» **TASK TO COMPLETE**
Would you return, word for word, the lines of the data below from the line with "envelope_validate sha256 (request_envelope" through the line with "(len (env_canonical_wire e))", and no others?

» **INFORMATION**
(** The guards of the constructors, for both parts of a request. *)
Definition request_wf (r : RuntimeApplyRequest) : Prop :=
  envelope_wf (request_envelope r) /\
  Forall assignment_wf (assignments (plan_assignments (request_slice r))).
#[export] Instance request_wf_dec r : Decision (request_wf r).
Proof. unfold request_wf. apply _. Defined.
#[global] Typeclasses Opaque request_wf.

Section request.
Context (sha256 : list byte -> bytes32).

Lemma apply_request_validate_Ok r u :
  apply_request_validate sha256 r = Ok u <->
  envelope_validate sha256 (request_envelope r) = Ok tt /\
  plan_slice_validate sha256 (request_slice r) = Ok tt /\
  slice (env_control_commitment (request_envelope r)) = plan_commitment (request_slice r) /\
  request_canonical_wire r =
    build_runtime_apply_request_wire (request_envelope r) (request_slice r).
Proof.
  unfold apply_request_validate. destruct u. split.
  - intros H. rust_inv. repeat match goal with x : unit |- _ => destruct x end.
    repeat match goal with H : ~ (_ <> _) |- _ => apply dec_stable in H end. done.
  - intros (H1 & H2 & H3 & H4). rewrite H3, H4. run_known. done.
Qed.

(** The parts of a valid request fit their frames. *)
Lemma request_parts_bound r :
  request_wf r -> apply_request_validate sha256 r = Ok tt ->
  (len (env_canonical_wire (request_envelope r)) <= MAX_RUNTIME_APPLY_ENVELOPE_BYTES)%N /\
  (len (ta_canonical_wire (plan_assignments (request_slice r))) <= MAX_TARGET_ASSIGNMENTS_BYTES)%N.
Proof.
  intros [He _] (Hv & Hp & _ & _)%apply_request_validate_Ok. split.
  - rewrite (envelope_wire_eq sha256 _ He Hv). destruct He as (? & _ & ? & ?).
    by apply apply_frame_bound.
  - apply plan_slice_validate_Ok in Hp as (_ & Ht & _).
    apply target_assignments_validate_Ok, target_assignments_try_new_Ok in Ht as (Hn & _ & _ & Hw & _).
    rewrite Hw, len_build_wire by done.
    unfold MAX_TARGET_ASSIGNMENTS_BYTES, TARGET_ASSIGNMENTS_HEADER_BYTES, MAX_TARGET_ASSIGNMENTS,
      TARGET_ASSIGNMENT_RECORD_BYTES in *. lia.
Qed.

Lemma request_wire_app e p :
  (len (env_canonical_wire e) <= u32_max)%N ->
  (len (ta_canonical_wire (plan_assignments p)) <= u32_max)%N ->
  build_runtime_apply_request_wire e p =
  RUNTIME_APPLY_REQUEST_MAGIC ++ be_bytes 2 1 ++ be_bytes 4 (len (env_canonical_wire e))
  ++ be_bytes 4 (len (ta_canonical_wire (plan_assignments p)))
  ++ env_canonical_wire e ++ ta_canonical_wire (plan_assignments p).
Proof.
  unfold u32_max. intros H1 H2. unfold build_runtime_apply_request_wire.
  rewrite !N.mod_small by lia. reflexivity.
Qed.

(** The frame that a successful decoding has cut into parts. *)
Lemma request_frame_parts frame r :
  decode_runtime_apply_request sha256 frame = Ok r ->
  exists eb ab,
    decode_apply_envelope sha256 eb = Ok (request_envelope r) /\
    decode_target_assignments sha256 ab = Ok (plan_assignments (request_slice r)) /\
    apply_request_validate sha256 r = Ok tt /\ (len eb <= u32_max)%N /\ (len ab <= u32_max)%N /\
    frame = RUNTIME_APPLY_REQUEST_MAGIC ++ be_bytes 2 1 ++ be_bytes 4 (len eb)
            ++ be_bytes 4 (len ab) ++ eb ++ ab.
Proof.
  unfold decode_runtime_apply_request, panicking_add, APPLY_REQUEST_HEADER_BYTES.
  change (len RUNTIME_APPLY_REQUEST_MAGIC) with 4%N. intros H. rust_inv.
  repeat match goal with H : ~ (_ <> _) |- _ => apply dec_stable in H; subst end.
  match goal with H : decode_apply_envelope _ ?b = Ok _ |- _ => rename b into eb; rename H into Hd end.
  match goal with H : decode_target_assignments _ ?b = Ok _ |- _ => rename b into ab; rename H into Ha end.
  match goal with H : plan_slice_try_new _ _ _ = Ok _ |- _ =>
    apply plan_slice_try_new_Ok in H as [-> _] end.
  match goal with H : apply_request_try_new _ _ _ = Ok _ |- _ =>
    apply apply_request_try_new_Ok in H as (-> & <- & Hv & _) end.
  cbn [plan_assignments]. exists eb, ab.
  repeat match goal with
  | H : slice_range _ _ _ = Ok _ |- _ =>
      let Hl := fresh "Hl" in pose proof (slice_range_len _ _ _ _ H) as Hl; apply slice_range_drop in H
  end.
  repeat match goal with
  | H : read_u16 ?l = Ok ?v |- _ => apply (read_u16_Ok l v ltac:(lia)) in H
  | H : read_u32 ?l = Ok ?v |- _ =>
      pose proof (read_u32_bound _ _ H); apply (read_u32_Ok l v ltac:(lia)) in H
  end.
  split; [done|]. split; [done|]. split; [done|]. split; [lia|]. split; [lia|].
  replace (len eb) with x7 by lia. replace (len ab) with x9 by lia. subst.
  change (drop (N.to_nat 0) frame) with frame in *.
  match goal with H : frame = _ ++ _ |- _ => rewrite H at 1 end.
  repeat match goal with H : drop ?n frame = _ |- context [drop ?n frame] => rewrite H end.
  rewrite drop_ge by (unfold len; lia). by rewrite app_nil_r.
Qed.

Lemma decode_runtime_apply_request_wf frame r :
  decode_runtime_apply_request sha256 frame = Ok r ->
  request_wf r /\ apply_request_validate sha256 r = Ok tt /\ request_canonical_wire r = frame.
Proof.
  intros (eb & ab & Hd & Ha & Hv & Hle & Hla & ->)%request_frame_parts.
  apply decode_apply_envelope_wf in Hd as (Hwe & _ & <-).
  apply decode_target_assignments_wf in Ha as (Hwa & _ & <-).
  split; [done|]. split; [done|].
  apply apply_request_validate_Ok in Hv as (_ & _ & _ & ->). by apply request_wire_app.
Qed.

» **SOLVED PROBLEM**
  envelope_validate sha256 (request_envelope r) = Ok tt /\
  plan_slice_validate sha256 (request_slice r) = Ok tt /\
  slice (env_control_commitment (request_envelope r)) = plan_commitment (request_slice r) /\
  request_canonical_wire r =
    build_runtime_apply_request_wire (request_envelope r) (request_slice r).
Proof.
  unfold apply_request_validate. destruct u. split.
  - intros H. rust_inv. repeat match goal with x : unit |- _ => destruct x end.
    repeat match goal with H : ~ (_ <> _) |- _ => apply dec_stable in H end. done.
  - intros (H1 & H2 & H3 & H4). rewrite H3, H4. run_known. done.
Qed.

(** The parts of a valid request fit their frames. *)
Lemma request_parts_bound r :
  request_wf r -> apply_request_validate sha256 r = Ok tt ->
  (len (env_canonical_wire (request_envelope r)) <= MAX_RUNTIME_APPLY_ENVELOPE_BYTES)%N /\
  (len (ta_canonical_wire (plan_assignments (request_slice r))) <= MAX_TARGET_ASSIGNMENTS_BYTES)%N.
Proof.
  intros [He _] (Hv & Hp & _ & _)%apply_request_validate_Ok. split.
  - rewrite (envelope_wire_eq sha256 _ He Hv). destruct He as (? & _ & ? & ?).
    by apply apply_frame_bound.
  - apply plan_slice_validate_Ok in Hp as (_ & Ht & _).
    apply target_assignments_validate_Ok, target_assignments_try_new_Ok in Ht as (Hn & _ & _ & Hw & _).
    rewrite Hw, len_build_wire by done.
    unfold MAX_TARGET_ASSIGNMENTS_BYTES, TARGET_ASSIGNMENTS_HEADER_BYTES, MAX_TARGET_ASSIGNMENTS,
      TARGET_ASSIGNMENT_RECORD_BYTES in *. lia.
Qed.

Lemma request_wire_app e p :
  (len (env_canonical_wire e) <= u32_max)%N ->
  (len (ta_canonical_wire (plan_assignments p)) <= u32_max)%N ->
  build_runtime_apply_request_wire e p =
  RUNTIME_APPLY_REQUEST_MAGIC ++ be_bytes 2 1 ++ be_bytes 4 (len (env_canonical_wire e))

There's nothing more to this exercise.